Hydrangea quercifolia, commonly called oakleaf hydrangea, is an upright, broad-rounded, suckering, multi-stemmed, deciduous shrub that typically grows 4'-6' (less frequently to 8') tall. It is native to bluffs, moist woods, ravines and stream banks from North and South Carolina, Tennessee and Georgia to Florida to Louisiana, but naturalized in other parts of the US and is widely cultivated elsewhere. It is noted for producing pyramidal panicles of white flowers in summer on exfoliating branches clad with large, 3-7 lobed, oak-like, dark green leaves.
We usually carry 'Snow Queen' which has an upright broad, rounded habit and typically grows 4'-6' tall. It features elongated, conical clusters (4"-12" long) of mostly sterile, whiter flowers which slowly turn pinkish purple with age. Long late spring to summer bloom period. Distinctive, deeply lobed, somewhat coarse, oak-like, deep green leaves (to 8" long) turn attractive shades of bronze, maroon or purple in autumn. Mature stems exfoliate to reveal a rich brown inner bark which is attractive in winter. This cultivar is very similar to the species, except the flower panicles herein are showier (i.e., larger and more numerous sterile flowers) and the flower stems tend to be more rigid and thus more apt to remain erect even after soaking rains. There are no serious insect or disease problems, but some susceptibility to leaf blight and powdery mildew. Aphids and spider mites are occasional visitors. We also carry the cultivar, 'Ruby Slippers', as well as the species..

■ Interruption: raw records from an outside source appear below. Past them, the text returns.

(* ===== verification/FlashDevice.v ===== *)
(** * The device record and the latest sync-key marker

    Two fixed names: "current" in the device namespace holds the linked
    device, "latestsync" in the control namespace the id of the sync key that
    was written last. *)

From S2P Require Import Prelude RustStr Nvs Record SessionSlots Flash FlashSpec FlashRecords.
#[local] Set Default Proof Using "Type*".

Section Device.
Context {W : Type} `{nvsW : !Nvs W, lawsW : !NvsLaws W}.
Context {Device : Type} `{serdeD : !Serde Device, lawsD : !SerdeLaws Device}.
Implicit Types (s t : fstate W) (m : gmap bytes bytes).

Definition device_of m : option Device :=
  match m !! bs "current" with
  | Some r =>
      match decode_record r with
      | Ok (k, p) => if bool_decide (k = bs "device") then from_slice p else None
      | Err _ => None
      end
  | None => None
  end.

Definition device_wf m : Prop := forall r, m !! bs "current" = Some r ->
  exists d p, r = record_bytes (bs "device") p /\ from_slice p = Some (d : Device) /\
    len p <= MAX_DEVICE_LEN.

Lemma device_wf_of m d p :
  m !! bs "current" = Some (record_bytes (bs "device") p) -> from_slice p = Some d ->
  device_of m = Some d.
Proof. unfold device_of. intros -> Hd. by rewrite decode_record_bytes, bool_decide_true. Qed.

Lemma load_device_spec s :
  device_wf (fl s NsDevice) ->
  wp (load_device (Device := Device)) (fun r t => quiet s t /\
    match r with Ok o => o = device_of (fl s NsDevice) | Err e => is_io e end) s.
Proof.
  intros Hwf. unfold load_device. wp_step. wp_use read_blob_spec.
  intros [o|e] t [Hq Ho]; [destruct Ho as [-> _]|].
  - destruct (fl s NsDevice !! bs "current") as [r|] eqn:E.
    + destruct (Hwf _ E) as (d & p & -> & Hd & Hp). rewrite (device_wf_of _ d p) by done.
      rewrite decode_record_bytes by done. wp_steps. rewrite bool_decide_true by done.
      rewrite Hd. by wp_step.
    + wp_step. split; [done|]. unfold device_of. by rewrite E.
  - split; [done|]. destruct Ho as [?|(r & E & Hr & _)]; [done|].
    destruct (Hwf _ E) as (d & p & -> & Hd & Hp). exfalso. unfold MAX_DEVICE_LEN, RECORD_HEADER_LEN in *.
    rewrite len_record_bytes in Hr. change (len (bs "device")) with 6 in Hr. lia.
Qed.

Lemma device_wf_insert m p d :
  from_slice p = Some d -> len p <= MAX_DEVICE_LEN ->
  device_wf (<[bs "current" := record_bytes (bs "device") p]> m).
Proof. intros Hd Hp r. rewrite lookup_insert_eq. intros [= <-]. by exists d, p. Qed.

Record device_saved (d : Device) s (r : result StoreError unit) t : Prop := {
  ds_only : only NsDevice s t;
  ds_slots : fs_slots t = fs_slots s;
  ds_wf : device_wf (fl s NsDevice) -> device_wf (du s NsDevice) ->
    device_wf (fl t NsDevice) /\ device_wf (du t NsDevice);
  ds_ok : r = Ok tt -> device_of (fl t NsDevice) = Some d /\ du t NsDevice = fl t NsDevice;
  ds_err e : r = Err e -> device_of (fl t NsDevice) = device_of (fl s NsDevice) \/
    (is_io e /\ device_of (fl t NsDevice) = Some d);
  ds_refused e : r = Err e -> is_io e \/ unchanged s t;
}.

Lemma device_saved_unchanged d s e t :
  quiet s t -> device_saved d s (Err e) t.
Proof.
  intros [Hv Hs]. destruct (Hv NsDevice) as [E1 E2].
  split; rewrite ?E1, ?E2; auto; try done. by apply same_views_but.
Qed.

Lemma save_device_spec d s : wp (save_device d) (device_saved d s) s.
Proof.
  unfold save_device. destruct (to_vec d) as [p|] eqn:Hp; [|wp_step; by apply device_saved_unchanged].
  apply from_to_vec in Hp. destruct (len p >? MAX_DEVICE_LEN) eqn:Hl.
  { wp_step. by apply device_saved_unchanged. }
  rewrite Z.gtb_ltb, Z.ltb_ge in Hl. wp_step.
  wp_use encode_record_spec; [done|done|]. intros [b|e] t [Hq Hb].
  2: { by apply device_saved_unchanged. }
  subst b. destruct Hq as [Hv Hs]. destruct (Hv NsDevice) as [E1 E2].
  wp_use set_blob_spec; [by apply (bool_decide_unpack _)|]. intros r u [[Wo Ws Wf Wok Wd] Hio].
  rewrite ?E1, ?E2 in *. split.
  - etrans; [|exact Wo]. by apply same_views_but.
  - congruence.
  - intros Hf Hd. split.
    + destruct Wf as [->|[_ ->]]; [by eapply device_wf_insert|done].
    + intros x Hx. destruct (Wd (bs "current")) as [E|[E|[_ E]]]; rewrite E in Hx.
      * by apply Hd.
      * by apply Hf.
      * injection Hx as <-. by exists d, p.
  - intros ->. destruct Wf as [Wf|[[=] _]]. split; [|by apply Wok]. rewrite Wf.
    eapply device_wf_of; [|done]. by rewrite lookup_insert_eq.
  - intros e ->. destruct Wf as [Wf|[_ Wf]]; rewrite Wf; [right|by left].
    split; [by apply Hio|]. eapply device_wf_of; [|done]. by rewrite lookup_insert_eq.
  - intros e ->. left. by apply Hio.
Qed.
End Device.

Section Latest.
Context {W : Type} `{nvsW : !Nvs W, lawsW : !NvsLaws W}.
Implicit Types (s t : fstate W) (m : gmap bytes bytes).

(** The id the marker names, if it is one the boot would believe. *)
Definition latest_of m : option bytes :=
  match m !! bs "latestsync" with
  | Some r =>
      match decode_record r with
      | Ok (k, p) => if bool_decide (k = bs "latestsync") then Some p else None
      | Err _ => None
      end
  | None => None
  end.

Lemma latest_of_record m k :
  m !! bs "latestsync" = Some (record_bytes (bs "latestsync") k) -> latest_of m = Some k.
Proof. unfold latest_of. intros ->. by rewrite decode_record_bytes, bool_decide_true. Qed.

(** Writing the marker touches no other namespace, nor the reset marker. *)
Record latest_saved (k : bytes) s (r : result StoreError unit) t : Prop := {
  ls_only : only NsControl s t;
  ls_slots : fs_slots t = fs_slots s;
  ls_reset : fl t NsControl !! bs "reset" = fl s NsControl !! bs "reset";
  ls_ok : r = Ok tt -> latest_of (fl t NsControl) = Some k /\ du t NsControl = fl t NsControl /\
    len k <= MAX_LOGICAL_KEY_LEN;
}.

Lemma save_latest_sync_key_id_spec k s :
  wp (save_latest_sync_key_id k) (latest_saved k s) s.
Proof.
  assert (Hsame : forall t e, quiet s t -> latest_saved k s (Err e) t).
  { intros t e [Hv Hs]. destruct (Hv NsControl) as [E1 E2].
    split; rewrite ?E1; try done. by apply same_views_but. }
  unfold save_latest_sync_key_id. destruct (len k >? MAX_LOGICAL_KEY_LEN) eqn:Hl.
  { wp_step. by apply Hsame. }
  rewrite Z.gtb_ltb, Z.ltb_ge in Hl. wp_step.
  wp_use encode_record_spec; [done| |].
  { unfold MAX_LOGICAL_KEY_LEN, MAX_SIGNAL_RECORD_LEN in *. lia. }
  intros [b|e] t [Hq Hb]; [|by apply Hsame]. subst b.
  destruct Hq as [Hv Hs]. destruct (Hv NsControl) as [E1 E2].
  wp_use set_blob_spec; [by apply (bool_decide_unpack _)|]. intros r u [[Wo Ws Wf Wok Wd] Hio].
  rewrite ?E1, ?E2 in *. split.
  - etrans; [|exact Wo]. by apply same_views_but.
  - congruence.
  - destruct Wf as [->|[_ ->]]; [by rewrite lookup_insert_ne|done].
  - intros ->. destruct Wf as [Wf|[[=] _]]. split_and!; [|by apply Wok|done]. rewrite Wf.
    apply latest_of_record. by rewrite lookup_insert_eq.
Qed.

(** Reading it back. *)
Lemma load_latest_sync_key_id_spec s :
  wp load_latest_sync_key_id (fun r t => quiet s t /\
    match r with
    | Ok o => o = latest_of (fl s NsControl)
    | Err e => is_io e \/ latest_of (fl s NsControl) = None \/
        exists b, fl s NsControl !! bs "latestsync" = Some b /\ len b > 527
    end) s.
Proof.
  unfold load_latest_sync_key_id. wp_step. wp_use read_blob_spec.
  intros [o|e] t [Hq Ho]; [destruct Ho as [-> Hlen]|].
  - unfold latest_of. destruct (fl s NsControl !! bs "latestsync") as [r|] eqn:E; [|by wp_step].
    wp_steps. destruct (decode_record r) as [[k p]|e]; [|by auto].
    case_bool_decide; wp_step; by auto.
  - split; [done|]. destruct Ho as [?|(r & E & Hr & _)]; [by left|right; right].
    exists r. split; [done|exact Hr].
Qed.
End Latest.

It is easily grown in organically rich, medium moisture, well-drained soils in full sun to part shade. Thrives in moist soils, and appreciates a summer mulch which helps retain soil moisture. Bloom occurs on old wood. Prune if needed immediately after flowering (little pruning is usually needed). Winter damaged stems may be pruned in early spring. Plants should be given a sheltered location and winter protection (e.g., mulch, burlap wrap) in USDA Zone 5, particularly when not fully established. Plants can lose significant numbers of flower buds or die to the ground in harsh winters (temperatures below -10 degrees F), thus respectively impairing or totally destroying the bloom for the coming year.
The species is effective as a specimen or accent for foundations or other locations near homes or patios. Group or mass in shrub borders or in open woodland areas. Good informal hedge. Exfoliating mature branches provide interesting color and texture in winter.